Told on Wednesday that last October he had sounded as though he favored the resolution, Clark replied: "The thing was, I would have voted for it for leverage, but had I been there and been part of that process, I would never have voted for it for war. The resolution I wanted was a resolution that would have brought them back to the United States Congress and showed cause before you went to war."

Clark then stressed several times that he would have voted only for "leverage" but never for war. But his pro-resolution remark -- very similar to the comment that tripped Clark up as he entered the race -- obviously worried a press aide.
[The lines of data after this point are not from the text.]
(* ===== verification/Fluxwan.v ===== *)
(** * Shared data model ([include/fluxwan.h])

    The configuration structures the components share.  A [char] array is the list
    of bytes of the C string it holds; a floating point percentage is a rational
    ([losses * 100 / 32] and the thresholds it is compared with are exact in both);
    an array with its element count is the list of its elements. *)

From S2P Require Import Prelude.
From Stdlib Require Export QArith.QArith.
#[global] Open Scope Z_scope.

Abbreviation cstring := (list Z).

Definition MAX_WANS : Z := 256.
Definition MAX_IFNAME_LEN : Z := 32.
Definition MAX_LABEL_LEN : Z := 64.
Definition MAX_PATH_LEN : Z := 256.
Definition MAX_PROXY_SERVERS : Z := 3.
Definition MAX_WAN_GROUPS : Z := 8.
Definition MAX_POLICY_ROUTES : Z := 16.
Definition MAX_GROUP_MEMBERS : Z := 64.
Definition MAX_ADDRESS_LISTS : Z := 16.
Definition MAX_ENTRIES_PER_LIST : Z := 256.
Definition MAX_ENTRY_STR_LEN : Z := 128.
Definition MAX_STATIC_LEASES : Z := 64.
Definition MAX_RATE_LIMITS : Z := 32.
Definition MAX_PPPOE_USERS : Z := 4096.
Definition MAX_PPPOE_PROFILES : Z := 64.
Definition MAX_PPPOE_SESSIONS : Z := 1024.
Definition MAX_WG_PEERS : Z := 64.
Definition MAX_ZT_NETWORKS : Z := 16.
Definition PROBE_WINDOW_SIZE : Z := 32.
Definition MAGLEV_RING_SIZE : Z := 65537.
Definition MAX_SYSTEM_LOGS : Z := 32.

(** WAN provisioning type. *)
Inductive wan_type_t :=
  | WAN_TYPE_STATIC
  | WAN_TYPE_DHCP
  | WAN_TYPE_PPPOE
  | WAN_TYPE_WIFI.

#[export] Instance wan_type_t_eq_dec : EqDecision wan_type_t.
Proof. solve_decision. Defined.

(** WAN health status. *)
Inductive wan_state_t :=
  | WAN_STATE_DOWN
  | WAN_STATE_DEGRADED
  | WAN_STATE_HEALTHY
  | WAN_STATE_DRAINING.
(* ===== verification/Floats.v ===== *)
(** * Binary floating point

    What the sources do with [float] and [double]: numbers read from text, quotients of integers
    and their decimal print.  A value is the quotient of an integer by a power of two. *)

From Stdlib Require Import QArith.
From S2P Require Import Prelude Fluxwan Ipv4 CLib Json.
Open Scope Z_scope.

(** The integer next to [n / d], ties to even. *)
Definition round_ne (n d : Z) : Z :=
  let q := n / d in
  let r := n mod d in
  if 2 * r <? d then q else if d <? 2 * r then q + 1 else if Z.even q then q else q + 1.

(** The exponent of the leading bit of [n / d], for positive numbers. *)
Definition flog2 (n d : Z) : Z :=
  let e := Z.log2 n - Z.log2 d in
  if n * 2 ^ Z.max 0 (- e) <? d * 2 ^ Z.max 0 e then e - 1 else e.

(** [n / d] with [p] significant bits: a pair [(m, s)] for [m / 2 ^ s]. *)
Definition round_bits (p n d : Z) : Z * Z :=
  let s := p - 1 - flog2 n d in
  (round_ne (n * 2 ^ Z.max 0 s) (d * 2 ^ Z.max 0 (- s)), s).

(** The integer part of a [float] that is read from text, as a conversion to [int] takes it. *)
Definition float_trunc (x : Q) : Z :=
  if Qnum x =? 0 then 0 else
  let '(m, s) := round_bits 24 (Z.abs (Qnum x)) (Zpos (Qden x)) in
  Z.sgn (Qnum x) * (m * 2 ^ Z.max 0 (- s) / 2 ^ Z.max 0 s).

(** [scanf("%f")]: [None] when the text does not start with a number. *)
Definition scan_float (s : cstring) : option Q :=
  let body := match skip_spaces s with 45 :: t | 43 :: t => t | t => t end in
  let digit t := match t with c :: _ => isdigit c | [] => false end in
  if digit body || match body with 46 :: t => digit t | _ => false end then Some (atof s) else None.

(** A quotient of unsigned integers in [double], and [%.4f] of it, below one million. *)
Definition double_div (a b : Z) : Z * Z := if a =? 0 then (0, 0) else round_bits 53 a b.
Definition ten_thousandths (v : Z * Z) : Z := round_ne (v.1 * 10000 * 2 ^ Z.max 0 (- v.2)) (2 ^ Z.max 0 v.2).
Definition dec4 (n : Z) : cstring := [48 + n / 1000 mod 10; 48 + n / 100 mod 10; 48 + n / 10 mod 10; 48 + n mod 10].
Definition fmt4 (v : Z * Z) : cstring := dec (ten_thousandths v / 10000) ++ [46] ++ dec4 (ten_thousandths v mod 10000).

(** ** Rounding *)

Lemma round_ne_error n d : 0 < d -> - d <= 2 * (n - d * round_ne n d) <= d.
Proof.
  intros Hd. unfold round_ne. pose proof (Z.div_mod n d ltac:(lia)). pose proof (Z.mod_pos_bound n d Hd).
  destruct (Z.ltb_spec (2 * (n mod d)) d); [lia|]. destruct (Z.ltb_spec d (2 * (n mod d))); [lia|]. destruct (Z.even _); lia.
Qed.
Lemma round_ne_nonneg n d : 0 <= n -> 0 < d -> 0 <= round_ne n d.
Proof.
  intros Hn Hd. unfold round_ne. pose proof (Z.div_pos n d Hn Hd). repeat case_match; lia.
Qed.

(** ** Printed quotients *)

Lemma flog2_below n d : 0 < n -> n < d -> flog2 n d < 0.
Proof.
  intros Hn Hd. unfold flog2. pose proof (Z.log2_le_mono n d ltac:(lia)) as Hl. destruct (Z.ltb_spec (n * 2 ^ Z.max 0 (- (Z.log2 n - Z.log2 d)))
    (d * 2 ^ Z.max 0 (Z.log2 n - Z.log2 d))) as [|H]; [lia|].
  destruct (Z.eq_dec (Z.log2 n) (Z.log2 d)) as [E|]; [|lia]. rewrite E, Z.sub_diag in H. change (- 0) with 0 in H. rewrite Z.max_id, Z.pow_0_r in H. lia.
Qed.

(** Four digits of a quotient below one are off by at most 51 of a million, the rounding of the
    [double] included. *)
Lemma ten_thousandths_error a b :
  0 < a -> a < b -> - (51 * b) <= 100 * (ten_thousandths (double_div a b) * b - 10000 * a) <= 51 * b.
Proof.
  intros Ha Hb. unfold double_div. rewrite (proj2 (Z.eqb_neq a 0)) by lia. unfold round_bits, ten_thousandths.
  pose proof (flog2_below a b Ha Hb) as Hs. set (s := 53 - 1 - flog2 a b) in *. assert (Hs53 : 53 <= s) by lia. clearbody s. clear Hs.
  cbn [fst snd]. rewrite (Z.max_r 0 s), (Z.max_l 0 (- s)) by lia. change (2 ^ 0) with 1. rewrite !Z.mul_1_r.
  pose proof (Z.pow_le_mono_r 2 53 s ltac:(lia) Hs53) as Hp. change (2 ^ 53) with 9007199254740992 in Hp. set (P := 2 ^ s) in *. clearbody P.
  pose proof (round_ne_error (a * P) b ltac:(lia)) as E1. set (m := round_ne (a * P) b) in *. clearbody m.
  pose proof (round_ne_error (m * 10000) P ltac:(lia)) as E2. set (t := round_ne (m * 10000) P) in *. clearbody t.
  assert (Hpb : 500000 * b <= P * b) by (apply Z.mul_le_mono_nonneg_r; lia).
  assert (Ht : (- P) * b <= 2 * (m * 10000 - P * t) * b <= P * b) by (split; apply Z.mul_le_mono_nonneg_r; lia).
  assert (H : (- (51 * b)) * P <= 100 * (t * b - 10000 * a) * P <= 51 * b * P).
  { replace (2 * (m * 10000 - P * t) * b) with (20000 * (m * b) - 2 * (t * b * P)) in Ht by ring.
    replace (b * m) with (m * b) in E1 by ring. replace (100 * (t * b - 10000 * a) * P) with (100 * (t * b * P) - 1000000 * (a * P)) by ring.
    replace ((- (51 * b)) * P) with (- (51 * (P * b))) by ring. replace (51 * b * P) with (51 * (P * b)) by ring. lia. }
  split; [apply (Z.mul_le_mono_pos_r _ _ P); lia|apply (Z.mul_le_mono_pos_r _ _ P); lia].
Qed.
Lemma ten_thousandths_range a b : 0 < a -> a < b -> 0 <= ten_thousandths (double_div a b) <= 10000.
Proof. intros Ha Hb. pose proof (ten_thousandths_error a b Ha Hb). nia. Qed.

(** The text reads back as the number. *)
Definition text4 (t : Z) : cstring := dec (t / 10000) ++ [46] ++ dec4 (t mod 10000).
Lemma text4_value t : 0 <= t <= 10000 -> (atof (text4 t) == inject_Z t / inject_Z 10000)%Q.
Proof.
  intros Ht. assert (H : forallb (fun k => Qeq_bool (atof (text4 (Z.of_nat k))) (inject_Z (Z.of_nat k) / inject_Z 10000)) (seq 0 (Z.to_nat 10001)) = true)
    by (vm_compute; reflexivity).
  rewrite forallb_forall in H. specialize (H (Z.to_nat t)). rewrite Z2Nat.id in H by lia. apply Qeq_bool_eq, H, in_seq. split; [lia|]. rewrite Nat.add_0_l. lia.
Qed.
Lemma fmt4_value a b : 0 < a -> a < b -> (atof (fmt4 (double_div a b)) == inject_Z (ten_thousandths (double_div a b)) / inject_Z 10000)%Q.
Proof. intros Ha Hb. apply text4_value, ten_thousandths_range; done. Qed.
(* ===== verification/Samples.v ===== *)
(** Concrete configurations, shared by the examples that evaluate the model. *)
From S2P Require Import Prelude Fluxwan.

Definition sample_proxy : wan_proxy_config_t := zero_proxy.

Definition sample_wan (id : Z) (name : cstring) (weight : Z) (state : wan_state_t) : wan_config_t :=
  WanConfig id name name WAN_TYPE_DHCP 0 0 0 [] [] [] [] [] 0 [] [] [] [] 0 0 [] (100 + id) weight
    weight 0 0 state true [] 0 (WanMetrics 0 0 0%Q 0 0 0 0 0) 0 0 0 0 [] [] 0 0 [] sample_proxy.

Definition sample_config_of (wans : list wan_config_t) : fluxwan_config_t := set_c_wans wans zero_config.

(** Two working links of weights 100 and 50, and one that is down. *)
Definition sample_config : fluxwan_config_t :=
  sample_config_of [sample_wan 1 "eth1" 100 WAN_STATE_HEALTHY;
                    sample_wan 2 "eth2" 50 WAN_STATE_HEALTHY;
                    sample_wan 3 "eth3" 10 WAN_STATE_DOWN].

(** ** Frames *)

Definition sample_eth : list Z := [2; 0; 0; 0; 0; 1; 2; 0; 0; 0; 0; 2; 8; 0].

(** A TCP segment of 192.168.1.1 to 8.8.8.8 port 443 with the given flag byte; its
    checksums are valid for a SYN. *)
Definition sample_tcp (flags : Z) : list Z :=
  sample_eth
  ++ [69; 0; 0; 40; 0; 1; 64; 0; 64; 6; 105; 22; 192; 168; 1; 1; 8; 8; 8; 8]
  ++ [195; 80; 1; 187; 0; 0; 0; 1; 0; 0; 0; 0; 80; flags; 250; 240; 30; 44; 0; 0].

(** An echo request of 192.168.1.20 to 192.168.1.1. *)
Definition sample_echo : list Z :=
  sample_eth
  ++ [69; 0; 0; 32; 0; 1; 64; 0; 64; 1; 183; 118; 192; 168; 1; 20; 192; 168; 1; 1]
  ++ [8; 0; 25; 39; 0; 7; 0; 1; 112; 105; 110; 103].

(** A QUIC short-header packet from the given client address and port. *)
Definition sample_quic (host port : Z) : list Z :=
  sample_eth
  ++ [69; 0; 0; 40; 0; 1; 64; 0; 64; 17; 104; 248; 192; 168; 1; host; 8; 8; 8; 8]
  ++ [195; port; 1; 187; 0; 20; 0; 0; 64; 65; 18; 52; 85; 1; 2; 3; 4; 5; 6; 7].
Thus it was that on Wednesday night, Clark called to clarify his stand.

"I would have voted no on that resolution," Clark said during that call. "I had serious concerns that the president had no intention of really building an international coalition." Clark said his doubts came as the result of discussions with friends in the Pentagon.

The general then cited an Aug. 29, 2002, column he wrote for The Times of London. Judging from that column, Clark, like many experts at the time, believed Iraq likely had chemical and biological weapons and was seeking nuclear materials. But the United States had "a year, two years, or maybe five years or more" before Saddam got nuclear capability, and "we need this time," Clark wrote. War might be necessary, but only as a last resort, he opined. Meanwhile, the United States should work to forge an international consensus on Iraq, with focused sanctions, intrusive inspections, and humanitarian efforts to undercut Saddam's repression.

That column largely backs up Clark's contention that he favored a more patient approach. But why did he tell the AP that he supported the congressional resolution authorizing force, and, further, that he would have advised Swett to vote for it had she been in Congress?

That query brought this admission from Clark.

"Because I wasn't following the resolution and I didn't even know what was in the resolution," said Clark. "My message is that I am not a political consultant, period."

Clark added: "Had I been in Congress I would not have voted for it because I would have recognized that the administration was going to use it as an authorization to go to war."

So, to recapitulate: Clark says he didn't know what was in the resolution because he wasn't paying close attention. But had he been in Congress, he would have been aware of the details, and, having known them, his preference for patient internationalism, plus his suspicion of the administration's motives, would have led him to oppose the resolution.

Plausible? Perhaps. And yet, it's an explanation that stops somewhat short of inspiring confidence in the foreign-policy expertise of the Democrats' newest presidential candidate.